What is needed: When you reach the line containing "Definition MAX_NAME_LEN : Z := 255." in the entries below, begin reproducing lines exactly, and stop once the line containing "ia_perm : Z" is done.

Segment Open

(** ** Nodes *)

Definition FUSE_ROOT_ID : Z := 1.
Definition BLOCK_SIZE : Z := 4 * 1024 * 1024.
Definition MAX_NAME_LEN : Z := 255.
Definition READ_RETRY : Z := 3.

Record InodeAttributes : Type := mkInodeAttributes {
  ia_inode : Z;
  ia_size : Z;
  ia_accessed : Z;
  ia_modified : Z;
  ia_metadata_changed : Z;
  ia_creation : Z;
  ia_kind : Kind;
  ia_perm : Z }.

Definition from_description (now inode : Z) (d : FileDescription) : InodeAttributes :=
  mkInodeAttributes inode (fd_size d) now (last_modified d) (last_metadata_changed d) (creation_time d) (fd_kind d) (fd_perm d).

Record FuseNode : Type := mkNode {
  n_conn_id : Z;
  n_index : Z;
  n_parent : option Z;
  n_name : string;
  n_attributes : InodeAttributes;
  n_children : list Z;
  n_handles : FileHandles }.

Definition new_root (now : Z) : FuseNode :=
  mkNode 0 0 None "/" (mkInodeAttributes FUSE_ROOT_ID 0 now now now now KDirectory PERM_RWX) [] new_handles.

Definition node_of (now inode parent : Z) (name : string) (d : FileDescription) : FuseNode :=
  mkNode (fd_conn_id d) (as_u64 (inode - 2)) (Some parent) name (from_description now inode d) [] new_handles.

Definition add_child (inode : Z) (n : FuseNode) : FuseNode :=
  mkNode (n_conn_id n) (n_index n) (n_parent n) (n_name n) (n_attributes n) (n_children n ++ [inode]) (n_handles n).
(* ===== verification/ClipTree.v ===== *)
(** * The tree of pasted files

    Whatever the peer describes, the server of the pasted files keeps a tree: the node of
    inode [j + 1] is the [j]-th of the list, a child names its parent and the parent its
    child, and parents are directories.  From that follow: no request of the kernel makes the
    server panic; files are where their paths say; names cannot leave the mount point. *)

From S2P Require Import Prelude OsFs PathFacts ClipDescr ClipServe ClipFuse.
From Stdlib Require Import Ascii.

(** ** Trees *)

Definition inode_of (j : nat) : Z := Z.of_nat j + 1.

Definition is_directory (n : FuseNode) : Prop := ia_kind (n_attributes n) = KDirectory.

(** [c] is the inode of a node below the [j]-th. *)
Definition child_of (l : list FuseNode) (j : nat) (c : Z) : Prop :=
  exists k m, c = inode_of k /\ (j < k)%nat /\ l !! k = Some m /\ n_parent m = Some (inode_of j).

Record tree_ok (l : list FuseNode) : Prop := {
  tk_small : len l < 2 ^ 33;
  tk_root : exists r, l !! 0%nat = Some r /\ is_directory r /\ n_parent r = None;
  tk_children j n : l !! j = Some n -> Forall (child_of l j) (n_children n);
  tk_inode j n : l !! j = Some n -> ia_inode (n_attributes n) = inode_of j;
  tk_parent j n : l !! S j = Some n ->
    exists p m, n_parent n = Some (inode_of p) /\ (p <= j)%nat /\ l !! p = Some m /\ is_directory m /\ inode_of (S j) ∈ n_children m }.

Lemma node_at_inode l j n : len l < 2 ^ 33 -> l !! j = Some n -> node_at (inode_of j) l = Some n.
Proof.
  intros Hs Hj. pose proof (lookup_lt_Some _ _ _ Hj). unfold node_at, get, inode_of, len in *.
  rewrite wrap_small by lia. destruct (Z.ltb_spec (Z.of_nat j + 1 - 1) (Z.of_nat (length l))); [|lia].
  by replace (Z.to_nat (Z.of_nat j + 1 - 1)) with j by lia.
Qed.
(** C7: Pasting.  Files were copied on the controlled side and described to the controlling
    side, which mounted them and where a program opened one of them, whatever else was read
    or asked on either side.  Then a read of a range makes the controlling side send one
    request; the controlled side, that got it, sends one answer; and once this has come
    through, behind whatever answers to earlier requests are still queued, the program gets
    the very bytes that the copied file has in the range.  The position may be any whose low
    32 bits are below 2^31. *)
Theorem pasted_files_read_as_copied room copied host conn i c fh s peer conn_a off size rid :
  pasting room copied host conn i c fh s -> is_support_file_copy_paste peer = true ->
  plain_offset off -> off <= len c -> 0 <= size < 2 ^ 31 ->
  exists req wire es host', clip_2_msg fs req = MCliprdr wire
    /\ host_on_cliprdr ahead fs os mount_point now peer conn_a (Some wire) host = Some (es, host')
    /\ exists answer, on_wire es = [answer]
    /\ forall flags current client cb ch ch',
         is_support_file_copy_paste_num (cf_version flags) = true -> fuse_client client = Some cb ->
         Forall (fun m => exists f s d, m = ContentsResponse f s d /\ s <> rid) (fc_queue cb) ->
         send_data conn req ch = (Ok tt, ch') ->
         exists client' cb', handle_cliprdr_msg ahead fs os mount_point now flags current conn (Some answer) client = Some ([], [], client')
           /\ fuse_client client' = Some cb'
           /\ read (Z.of_nat i + 2) fh off size rid (fc_queue cb') ch s
              = (RData (take (Z.to_nat size) (drop (Z.to_nat off) c)), [], ch').
Proof.
  intros Hp Hpeer Ho Hoc Hsz. destruct (pasting_node _ _ _ _ _ _ _ _ Hp) as (n & Hn & Hni & Hnc & Hh & Hk & Hg).
  destruct Hp as [(fuel & paths & Hfit & Hsync) [Hd Hl] (before & rs & Hbefore & Hask) (f & Hf & Hfc) _].
  assert (Hall : Forall2 (listed fs) (contents fs <$> file_list copied) (file_list copied)).
  { apply synced_list in Hsync; [|done|constructor]. by apply Forall2_fmap_l, Forall_Forall2_diag. }
  destruct (ranges_served ahead fs _ _ _ Hall Hbefore) as (f1 & E1 & Hlisted). rewrite E1 in Hask. injection Hask as _ ->.
  assert (Hi31 : Z.of_nat i < 2 ^ 31) by (apply lookup_lt_Some in Hf; unfold len in *; lia).
  assert (Hci : (contents fs <$> file_list copied) !! i = Some (Some c)) by (by rewrite list_lookup_fmap, Hf; cbn; rewrite Hfc).
  destruct (host_answers peer conn_a _ _ rid i off size c Hpeer Hlisted Hci Hi31 Ho Hoc Hsz) as (es & host' & E & Hwire & _).
  pose proof (request_numbers n i rid off size Hni Hi31 Ho Hsz) as Hreq.
  exists (request_for n rid off size). eexists. exists es, host'. rewrite Hreq. split; [reflexivity|]. split; [exact E|].
  eexists. split; [exact Hwire|]. intros flags current client cb ch ch' Hv Hcb Hq Hsend.
  cbn [handle_cliprdr_msg msg_2_clip is_beginning_message andb]. rewrite Hv. cbn [serve_clip_messages context_of].
  rewrite Hcb. cbn. eexists _, _. split; [reflexivity|]. split; [reflexivity|]. cbn.
  unfold read. rewrite Hn, Hh, Hk, Hg. cbn [negb]. rewrite bool_decide_true by done. cbn [negb].
  unfold read_node. rewrite Hnc, Hreq, Hsend, await_answer by done. done.
Qed.
End Paste.

(** ** Evaluated *)

#[local] Existing Instance toy_utf16.
#[local] Existing Instance toy_utf16_laws.

Definition ex_mounts : Mounts := mkMounts (fun _ => HealthyMount) (Ok tt) (Ok tt).
Definition ex_points (s : ClipboardSide) : string := match s with Host => "/mnt/server" | Client => "/mnt/client" end.
Definition ex_context : FuseContext := mkContext new_server [] "/mnt/client" 0.
Definition ex_loaded : FuseContext :=
  match context_to_urls 100 (files_pdu ex_synced) 4 ex_context with Some (_, c) => c | None => ex_context end.
Definition ex_used : FuseServer :=
  match fuse_run ex_room [Lookup 1 "t"; Lookup 2 "b"; Getattr 3] (fc_server ex_loaded) with Some (_, s) => s | None => new_server end.
Definition ex_mounted : FuseServer :=
  match fuse_step ex_room (Open 3) ex_used with Some (_, s) => s | None => new_server end.

Lemma ex_fits : fits (ex_copy_fs true).
Proof. intros i n. cbn. rewrite !lookup_insert_Some. intros [[_ <-]|[_ [[_ <-]|[_ [=]]]]]; vm_compute; congruence. Qed.

Lemma ex_pasting : pasting ex_ahead (ex_copy_fs true) ex_meta 100 ex_room ex_synced
  (mkClipState ex_synced None None) 4 1 ex_bytes 0 ex_mounted.
Proof.
  split.
  - exists 5%nat, ["/t"]. split; [apply ex_fits|vm_compute; reflexivity].
  - split; [|vm_compute; reflexivity].
    assert (E : attributes <$> file_list ex_synced
      = [mkAttributes "t" 4096 1700000000000000000 true 33188 false false false false false;
         mkAttributes "t/b" 5 1700000000000000000 false 33188 false false false false true;
         mkAttributes "t/a" 1 1700000000000000000 false 33188 false false false false true]) by (vm_compute; reflexivity).
    rewrite E. repeat constructor; vm_compute; congruence.
  - exists [], []. split; [constructor|reflexivity].
  - eexists. split; vm_compute; reflexivity.
  - exists ex_context, ["/mnt/client/t"], ex_loaded, [Lookup 1 "t"; Lookup 2 "b"; Getattr 3].
    eexists _, ex_used. split; [exists [], []; split; [constructor|done]|].
    split; [vm_compute; reflexivity|]. split; [repeat constructor; vm_compute; congruence|]. split; [repeat constructor|].
    split; [vm_compute; reflexivity|]. split; vm_compute; reflexivity.
Qed.

Lemma pasted_files_read_as_copied_witness :
  exists req wire es host', clip_2_msg (ex_copy_fs true) req = MCliprdr wire
    /\ host_on_cliprdr ex_ahead (ex_copy_fs true) ex_mounts ex_points 100 "1.4.0" 9 (Some wire) (mkClipState ex_synced None None) = Some (es, host')
    /\ exists answer, on_wire es = [answer]
    /\ forall flags current client cb ch ch',
         is_support_file_copy_paste_num (cf_version flags) = true -> fuse_client client = Some cb ->
         Forall (fun m => exists f s d, m = ContentsResponse f s d /\ s <> 77) (fc_queue cb) ->
         send_data 4 req ch = (Ok tt, ch') ->
         exists client' cb', handle_cliprdr_msg ex_ahead (ex_copy_fs true) ex_mounts ex_points 100 flags current 4 (Some answer) client = Some ([], [], client')
           /\ fuse_client client' = Some cb'
           /\ read 3 0 1 3 77 (fc_queue cb') ch ex_mounted = (RData [x02; x03; x04], [], ch').
Proof.
  apply (pasted_files_read_as_copied ex_ahead (ex_copy_fs true) ex_meta ex_mounts ex_points 100 ex_room ex_synced
    (mkClipState ex_synced None None) 4 1 ex_bytes 0 ex_mounted "1.4.0" 9 1 3 77 ex_pasting); try (vm_compute; congruence); try lia.
  - split; vm_compute; [split|]; congruence.
Defined.

(** *** Findings *)

(** The permission to copy files was withdrawn: the controlled side no longer announces files
    and answers no question about formats that it is asked to pass on; but it still hands out
    the description and the bytes of files that were copied there. *)
Lemma contents_without_permission :
  handle_file_clip (ex_copy_fs true) true false false get_format_list = []
  /\ (exists pdu, fst <$> host_on_cliprdr ex_ahead (ex_copy_fs true) ex_mounts ex_points 100 "1.4.0" 9
        (Some (UFormatDataRequest FILEDESCRIPTOR_FORMAT_ID)) (mkClipState ex_synced None None)
      = Some [Sent (MCliprdr (UFormatDataResponse 1 pdu))])
  /\ fst <$> host_on_cliprdr ex_ahead (ex_copy_fs true) ex_mounts ex_points 100 "1.4.0" 9
        (Some (UContentsRequest 77 1 2 0 0 5 false 0)) (mkClipState ex_synced None None)
      = Some [AuditSend [("/t/b", 5); ("/t/a", 1)]; Sent (MCliprdr (UContentsResponse 1 77 ex_bytes))].
Proof. split; [reflexivity|]. split; [eexists; vm_compute; reflexivity|vm_compute; reflexivity]. Qed.
(* ===== verification/ClipEcho.v ===== *)
(** * No echo: what was copied is sent once (src/clipboard.rs and its users)

    Machines that are connected in any way, each with its clipboard.  What one sends was
    copied by its own user: what it got from another it does not pass on, however the reading,
    the sending and the setting of the clipboards interleave.  And what is sent arrives. *)

From S2P Require Import Prelude Compress TermBuffer Messages ClipText ClipMsg ClipBoards.

(** ** The clipboards of several machines *)

Section Echo.
Context {Board : Type} `{Arboard Board} `{Zstd} `{!ArboardLaws}.

Record Machine : Type := mkMachine { m_side : ClipboardSide; m_board : Board; m_last : list Clipboard }.

(** [net_sent]: who sent which clipboards; [net_copied]: what the users copied, and where. *)
Record Net : Type := mkNet {
  net_machines : nat -> Machine; net_sent : list (nat * list Clipboard); net_copied : list (nat * list ClipboardData) }.

Definition set_machine (i : nat) (m : Machine) (s : Net) : Net :=
  mkNet (fun j => if (j =? i)%nat then m else net_machines s j) (net_sent s) (net_copied s).
Definition with_board (b : Board) (m : Machine) : Machine := mkMachine (m_side m) b (m_last m).
Definition with_last (l : list Clipboard) (m : Machine) : Machine := mkMachine (m_side m) (m_board m) l.
Definition sends (i : nat) (ms : list (list Clipboard)) (s : Net) : Net :=
  mkNet (net_machines s) (net_sent s ++ map (pair i) ms) (net_copied s).
Definition sent_clipboards (l : list ClientSent) : list (list Clipboard) :=
  omap (fun x => match x with SentClipboard m => Some (clipboards_of m) | SentFiles _ => None end) l.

Segment Closed

Task answer:
Definition MAX_NAME_LEN : Z := 255.
Definition READ_RETRY : Z := 3.

Record InodeAttributes : Type := mkInodeAttributes {
  ia_inode : Z;
  ia_size : Z;
  ia_accessed : Z;
  ia_modified : Z;
  ia_metadata_changed : Z;
  ia_creation : Z;
  ia_kind : Kind;
  ia_perm : Z }.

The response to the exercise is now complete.